DATASET RECORDS:
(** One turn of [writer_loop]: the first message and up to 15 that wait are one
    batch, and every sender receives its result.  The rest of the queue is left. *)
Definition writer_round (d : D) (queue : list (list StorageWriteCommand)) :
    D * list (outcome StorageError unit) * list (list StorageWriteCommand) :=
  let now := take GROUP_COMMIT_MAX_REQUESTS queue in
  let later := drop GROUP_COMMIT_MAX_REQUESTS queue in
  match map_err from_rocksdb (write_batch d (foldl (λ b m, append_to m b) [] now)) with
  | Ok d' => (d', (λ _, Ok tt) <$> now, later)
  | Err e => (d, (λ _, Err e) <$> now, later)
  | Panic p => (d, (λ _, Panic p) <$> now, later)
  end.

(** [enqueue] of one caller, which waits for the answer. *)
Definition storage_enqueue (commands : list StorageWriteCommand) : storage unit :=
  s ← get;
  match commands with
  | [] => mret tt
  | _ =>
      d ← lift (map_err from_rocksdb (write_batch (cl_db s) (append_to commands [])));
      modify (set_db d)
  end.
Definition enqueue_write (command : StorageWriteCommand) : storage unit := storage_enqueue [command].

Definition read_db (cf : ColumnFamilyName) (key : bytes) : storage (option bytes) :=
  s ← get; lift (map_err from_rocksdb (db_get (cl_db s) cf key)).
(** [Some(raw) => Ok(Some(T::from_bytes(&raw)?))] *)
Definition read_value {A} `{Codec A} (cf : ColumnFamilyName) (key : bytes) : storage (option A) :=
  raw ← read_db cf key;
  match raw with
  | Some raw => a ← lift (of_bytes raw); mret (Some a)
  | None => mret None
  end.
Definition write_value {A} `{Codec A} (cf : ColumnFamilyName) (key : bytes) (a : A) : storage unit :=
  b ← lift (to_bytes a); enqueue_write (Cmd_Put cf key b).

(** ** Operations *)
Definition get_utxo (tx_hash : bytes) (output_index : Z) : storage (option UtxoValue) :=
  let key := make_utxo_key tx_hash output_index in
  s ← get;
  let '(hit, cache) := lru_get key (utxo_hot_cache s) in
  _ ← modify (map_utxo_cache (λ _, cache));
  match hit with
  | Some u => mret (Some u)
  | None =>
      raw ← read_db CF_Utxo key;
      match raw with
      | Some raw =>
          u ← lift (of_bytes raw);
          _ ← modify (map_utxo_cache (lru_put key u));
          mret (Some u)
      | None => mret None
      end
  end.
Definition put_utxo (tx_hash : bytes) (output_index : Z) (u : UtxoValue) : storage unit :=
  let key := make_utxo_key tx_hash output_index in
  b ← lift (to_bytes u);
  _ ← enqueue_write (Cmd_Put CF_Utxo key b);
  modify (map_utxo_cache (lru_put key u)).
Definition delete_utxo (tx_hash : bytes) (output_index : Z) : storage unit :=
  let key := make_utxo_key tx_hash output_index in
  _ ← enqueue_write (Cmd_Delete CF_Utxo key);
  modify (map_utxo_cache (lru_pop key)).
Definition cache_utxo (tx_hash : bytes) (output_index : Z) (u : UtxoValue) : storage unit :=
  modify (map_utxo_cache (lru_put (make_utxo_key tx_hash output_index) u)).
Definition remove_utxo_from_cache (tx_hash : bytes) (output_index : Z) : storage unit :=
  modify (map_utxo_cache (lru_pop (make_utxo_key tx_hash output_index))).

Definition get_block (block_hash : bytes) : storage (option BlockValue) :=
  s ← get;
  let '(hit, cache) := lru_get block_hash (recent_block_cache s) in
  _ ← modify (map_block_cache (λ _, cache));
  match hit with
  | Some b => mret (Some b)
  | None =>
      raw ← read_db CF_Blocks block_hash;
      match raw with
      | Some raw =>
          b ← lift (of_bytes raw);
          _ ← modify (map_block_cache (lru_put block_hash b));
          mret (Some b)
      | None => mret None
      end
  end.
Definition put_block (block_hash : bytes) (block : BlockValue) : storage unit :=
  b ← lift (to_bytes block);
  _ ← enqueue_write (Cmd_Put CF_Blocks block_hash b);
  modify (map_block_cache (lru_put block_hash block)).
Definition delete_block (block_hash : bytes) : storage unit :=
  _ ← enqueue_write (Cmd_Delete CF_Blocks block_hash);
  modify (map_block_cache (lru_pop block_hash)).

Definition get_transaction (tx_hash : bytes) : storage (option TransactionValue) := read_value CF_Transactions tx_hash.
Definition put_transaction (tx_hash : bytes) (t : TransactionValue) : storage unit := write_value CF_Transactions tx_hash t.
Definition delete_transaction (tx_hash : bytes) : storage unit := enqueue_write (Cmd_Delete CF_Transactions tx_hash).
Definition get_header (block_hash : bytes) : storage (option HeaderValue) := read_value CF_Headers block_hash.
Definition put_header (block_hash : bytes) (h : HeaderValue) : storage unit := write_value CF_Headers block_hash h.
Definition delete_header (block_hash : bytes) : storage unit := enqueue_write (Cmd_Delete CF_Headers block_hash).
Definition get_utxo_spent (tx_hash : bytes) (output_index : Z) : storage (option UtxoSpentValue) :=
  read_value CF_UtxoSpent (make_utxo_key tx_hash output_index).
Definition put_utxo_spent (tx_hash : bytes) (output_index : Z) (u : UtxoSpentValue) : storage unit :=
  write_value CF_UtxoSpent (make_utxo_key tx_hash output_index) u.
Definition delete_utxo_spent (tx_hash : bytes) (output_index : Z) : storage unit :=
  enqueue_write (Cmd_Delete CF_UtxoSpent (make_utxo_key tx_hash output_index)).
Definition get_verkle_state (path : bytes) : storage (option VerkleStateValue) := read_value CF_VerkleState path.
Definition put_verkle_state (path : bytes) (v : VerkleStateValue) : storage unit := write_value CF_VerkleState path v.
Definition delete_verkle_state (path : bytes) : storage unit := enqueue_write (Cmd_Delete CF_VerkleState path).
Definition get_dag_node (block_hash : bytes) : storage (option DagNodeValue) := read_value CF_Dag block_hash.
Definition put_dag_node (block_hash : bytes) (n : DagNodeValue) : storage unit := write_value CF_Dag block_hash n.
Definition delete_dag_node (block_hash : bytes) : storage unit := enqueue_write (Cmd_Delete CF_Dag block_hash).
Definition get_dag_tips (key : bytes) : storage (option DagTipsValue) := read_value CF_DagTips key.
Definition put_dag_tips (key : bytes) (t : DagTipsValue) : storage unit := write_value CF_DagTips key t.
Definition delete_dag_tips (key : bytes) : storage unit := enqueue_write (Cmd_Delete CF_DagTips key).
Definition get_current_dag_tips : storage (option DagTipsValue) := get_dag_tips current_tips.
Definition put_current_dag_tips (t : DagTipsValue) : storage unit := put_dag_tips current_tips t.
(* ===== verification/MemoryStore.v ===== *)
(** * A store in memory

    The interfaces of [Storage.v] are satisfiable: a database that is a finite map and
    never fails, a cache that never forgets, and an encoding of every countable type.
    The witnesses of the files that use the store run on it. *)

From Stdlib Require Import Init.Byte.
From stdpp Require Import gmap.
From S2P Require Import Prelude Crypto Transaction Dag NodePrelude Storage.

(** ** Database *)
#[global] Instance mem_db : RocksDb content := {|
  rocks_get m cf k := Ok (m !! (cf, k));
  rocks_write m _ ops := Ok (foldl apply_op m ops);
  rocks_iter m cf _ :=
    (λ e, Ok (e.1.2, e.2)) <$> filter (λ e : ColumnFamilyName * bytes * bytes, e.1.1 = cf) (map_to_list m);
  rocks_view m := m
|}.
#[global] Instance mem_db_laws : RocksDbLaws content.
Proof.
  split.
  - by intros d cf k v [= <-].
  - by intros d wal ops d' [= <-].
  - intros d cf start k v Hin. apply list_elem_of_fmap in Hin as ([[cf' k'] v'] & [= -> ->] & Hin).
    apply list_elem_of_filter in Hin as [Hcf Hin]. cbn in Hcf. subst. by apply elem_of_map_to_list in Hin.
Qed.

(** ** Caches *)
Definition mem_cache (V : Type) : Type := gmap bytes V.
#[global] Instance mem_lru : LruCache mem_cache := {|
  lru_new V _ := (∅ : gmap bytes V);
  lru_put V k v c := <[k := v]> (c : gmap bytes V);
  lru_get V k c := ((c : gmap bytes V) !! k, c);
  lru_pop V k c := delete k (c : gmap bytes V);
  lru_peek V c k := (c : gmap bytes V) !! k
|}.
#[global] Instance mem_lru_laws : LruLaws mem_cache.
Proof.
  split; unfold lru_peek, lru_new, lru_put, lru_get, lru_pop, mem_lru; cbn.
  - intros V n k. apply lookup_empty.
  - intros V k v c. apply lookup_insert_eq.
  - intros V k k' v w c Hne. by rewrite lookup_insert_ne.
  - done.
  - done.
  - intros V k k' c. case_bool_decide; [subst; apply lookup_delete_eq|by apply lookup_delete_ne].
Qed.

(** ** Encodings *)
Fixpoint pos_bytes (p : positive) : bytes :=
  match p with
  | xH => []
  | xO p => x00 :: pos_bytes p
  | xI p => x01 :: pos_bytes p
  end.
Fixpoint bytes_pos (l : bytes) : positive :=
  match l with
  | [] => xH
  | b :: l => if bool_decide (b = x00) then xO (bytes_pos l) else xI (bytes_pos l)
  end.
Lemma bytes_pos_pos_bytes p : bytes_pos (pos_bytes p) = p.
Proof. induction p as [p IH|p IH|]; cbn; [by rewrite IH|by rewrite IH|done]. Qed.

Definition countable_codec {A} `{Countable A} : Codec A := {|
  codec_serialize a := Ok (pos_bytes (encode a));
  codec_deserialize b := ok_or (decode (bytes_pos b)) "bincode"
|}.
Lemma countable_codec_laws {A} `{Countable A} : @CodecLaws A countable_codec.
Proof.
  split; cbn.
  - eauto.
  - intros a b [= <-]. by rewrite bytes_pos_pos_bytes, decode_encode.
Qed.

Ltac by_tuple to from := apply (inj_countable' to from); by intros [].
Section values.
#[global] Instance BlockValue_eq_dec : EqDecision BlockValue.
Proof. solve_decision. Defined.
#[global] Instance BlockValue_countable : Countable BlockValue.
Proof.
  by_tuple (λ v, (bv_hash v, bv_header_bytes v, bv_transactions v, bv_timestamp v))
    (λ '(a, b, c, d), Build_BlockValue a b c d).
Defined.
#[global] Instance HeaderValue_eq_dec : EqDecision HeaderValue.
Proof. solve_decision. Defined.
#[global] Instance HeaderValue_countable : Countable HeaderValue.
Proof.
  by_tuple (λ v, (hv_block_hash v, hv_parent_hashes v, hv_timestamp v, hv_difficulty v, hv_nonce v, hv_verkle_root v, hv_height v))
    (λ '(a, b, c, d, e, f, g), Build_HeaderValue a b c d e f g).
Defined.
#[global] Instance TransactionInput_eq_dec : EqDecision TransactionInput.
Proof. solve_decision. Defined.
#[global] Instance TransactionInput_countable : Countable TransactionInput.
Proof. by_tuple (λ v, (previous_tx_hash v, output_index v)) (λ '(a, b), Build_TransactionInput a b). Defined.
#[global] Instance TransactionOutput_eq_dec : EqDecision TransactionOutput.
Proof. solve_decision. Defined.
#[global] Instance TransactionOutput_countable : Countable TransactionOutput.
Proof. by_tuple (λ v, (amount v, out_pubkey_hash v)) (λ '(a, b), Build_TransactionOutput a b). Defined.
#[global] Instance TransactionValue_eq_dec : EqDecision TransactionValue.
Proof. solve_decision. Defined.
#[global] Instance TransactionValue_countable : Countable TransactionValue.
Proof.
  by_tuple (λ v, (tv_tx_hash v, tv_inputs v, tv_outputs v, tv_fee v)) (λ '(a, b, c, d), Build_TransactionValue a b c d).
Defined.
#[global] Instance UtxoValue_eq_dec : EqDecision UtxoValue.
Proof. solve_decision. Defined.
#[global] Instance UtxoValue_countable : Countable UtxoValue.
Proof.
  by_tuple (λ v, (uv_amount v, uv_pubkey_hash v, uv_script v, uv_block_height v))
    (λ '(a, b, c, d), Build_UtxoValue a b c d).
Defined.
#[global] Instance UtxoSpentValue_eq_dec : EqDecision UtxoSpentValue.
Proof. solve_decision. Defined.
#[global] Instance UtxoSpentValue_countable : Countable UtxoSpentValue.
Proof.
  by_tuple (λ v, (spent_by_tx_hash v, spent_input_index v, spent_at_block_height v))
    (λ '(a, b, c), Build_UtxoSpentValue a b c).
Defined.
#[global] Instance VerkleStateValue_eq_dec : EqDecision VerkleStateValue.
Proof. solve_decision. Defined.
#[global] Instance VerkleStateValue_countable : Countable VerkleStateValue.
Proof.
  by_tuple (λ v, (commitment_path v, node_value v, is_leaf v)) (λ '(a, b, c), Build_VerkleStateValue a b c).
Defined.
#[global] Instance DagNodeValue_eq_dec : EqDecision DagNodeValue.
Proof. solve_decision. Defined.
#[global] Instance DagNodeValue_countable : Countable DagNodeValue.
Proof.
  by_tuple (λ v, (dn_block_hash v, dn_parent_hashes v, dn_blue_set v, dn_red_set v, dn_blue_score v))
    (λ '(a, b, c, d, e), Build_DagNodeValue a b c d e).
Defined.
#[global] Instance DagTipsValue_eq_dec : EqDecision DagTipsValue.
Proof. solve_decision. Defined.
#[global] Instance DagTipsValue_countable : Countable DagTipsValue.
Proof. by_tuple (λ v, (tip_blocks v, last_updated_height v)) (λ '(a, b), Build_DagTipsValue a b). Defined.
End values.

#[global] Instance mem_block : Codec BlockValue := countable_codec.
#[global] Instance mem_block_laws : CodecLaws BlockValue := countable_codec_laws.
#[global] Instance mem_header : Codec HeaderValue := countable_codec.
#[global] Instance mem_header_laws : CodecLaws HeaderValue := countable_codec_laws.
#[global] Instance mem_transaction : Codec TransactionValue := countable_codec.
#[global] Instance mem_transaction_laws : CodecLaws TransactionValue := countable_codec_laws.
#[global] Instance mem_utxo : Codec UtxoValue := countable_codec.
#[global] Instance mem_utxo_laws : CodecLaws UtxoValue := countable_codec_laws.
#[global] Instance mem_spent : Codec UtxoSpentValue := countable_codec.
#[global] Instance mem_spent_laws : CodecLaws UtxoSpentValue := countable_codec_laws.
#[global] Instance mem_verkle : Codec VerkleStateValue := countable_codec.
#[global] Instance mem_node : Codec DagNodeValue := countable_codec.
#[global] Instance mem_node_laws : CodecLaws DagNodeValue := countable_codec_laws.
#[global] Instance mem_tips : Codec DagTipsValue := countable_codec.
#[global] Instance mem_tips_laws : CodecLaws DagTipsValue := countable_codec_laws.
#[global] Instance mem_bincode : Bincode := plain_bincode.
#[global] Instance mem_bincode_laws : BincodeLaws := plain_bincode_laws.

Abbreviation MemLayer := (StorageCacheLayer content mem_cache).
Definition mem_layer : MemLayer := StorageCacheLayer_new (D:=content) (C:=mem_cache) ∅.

EXERCISE:
Could you set down, word for word, only the lines above from the line with "b ← lift (to_bytes u);" to the line with "Definition get_header (block_hash", including both?

RESPONSE BOX:
  b ← lift (to_bytes u);
  _ ← enqueue_write (Cmd_Put CF_Utxo key b);
  modify (map_utxo_cache (lru_put key u)).
Definition delete_utxo (tx_hash : bytes) (output_index : Z) : storage unit :=
  let key := make_utxo_key tx_hash output_index in
  _ ← enqueue_write (Cmd_Delete CF_Utxo key);
  modify (map_utxo_cache (lru_pop key)).
Definition cache_utxo (tx_hash : bytes) (output_index : Z) (u : UtxoValue) : storage unit :=
  modify (map_utxo_cache (lru_put (make_utxo_key tx_hash output_index) u)).
Definition remove_utxo_from_cache (tx_hash : bytes) (output_index : Z) : storage unit :=
  modify (map_utxo_cache (lru_pop (make_utxo_key tx_hash output_index))).

Definition get_block (block_hash : bytes) : storage (option BlockValue) :=
  s ← get;
  let '(hit, cache) := lru_get block_hash (recent_block_cache s) in
  _ ← modify (map_block_cache (λ _, cache));
  match hit with
  | Some b => mret (Some b)
  | None =>
      raw ← read_db CF_Blocks block_hash;
      match raw with
      | Some raw =>
          b ← lift (of_bytes raw);
          _ ← modify (map_block_cache (lru_put block_hash b));
          mret (Some b)
      | None => mret None
      end
  end.
Definition put_block (block_hash : bytes) (block : BlockValue) : storage unit :=
  b ← lift (to_bytes block);
  _ ← enqueue_write (Cmd_Put CF_Blocks block_hash b);
  modify (map_block_cache (lru_put block_hash block)).
Definition delete_block (block_hash : bytes) : storage unit :=
  _ ← enqueue_write (Cmd_Delete CF_Blocks block_hash);
  modify (map_block_cache (lru_pop block_hash)).

Definition get_transaction (tx_hash : bytes) : storage (option TransactionValue) := read_value CF_Transactions tx_hash.
Definition put_transaction (tx_hash : bytes) (t : TransactionValue) : storage unit := write_value CF_Transactions tx_hash t.
Definition delete_transaction (tx_hash : bytes) : storage unit := enqueue_write (Cmd_Delete CF_Transactions tx_hash).
Definition get_header (block_hash : bytes) : storage (option HeaderValue) := read_value CF_Headers block_hash.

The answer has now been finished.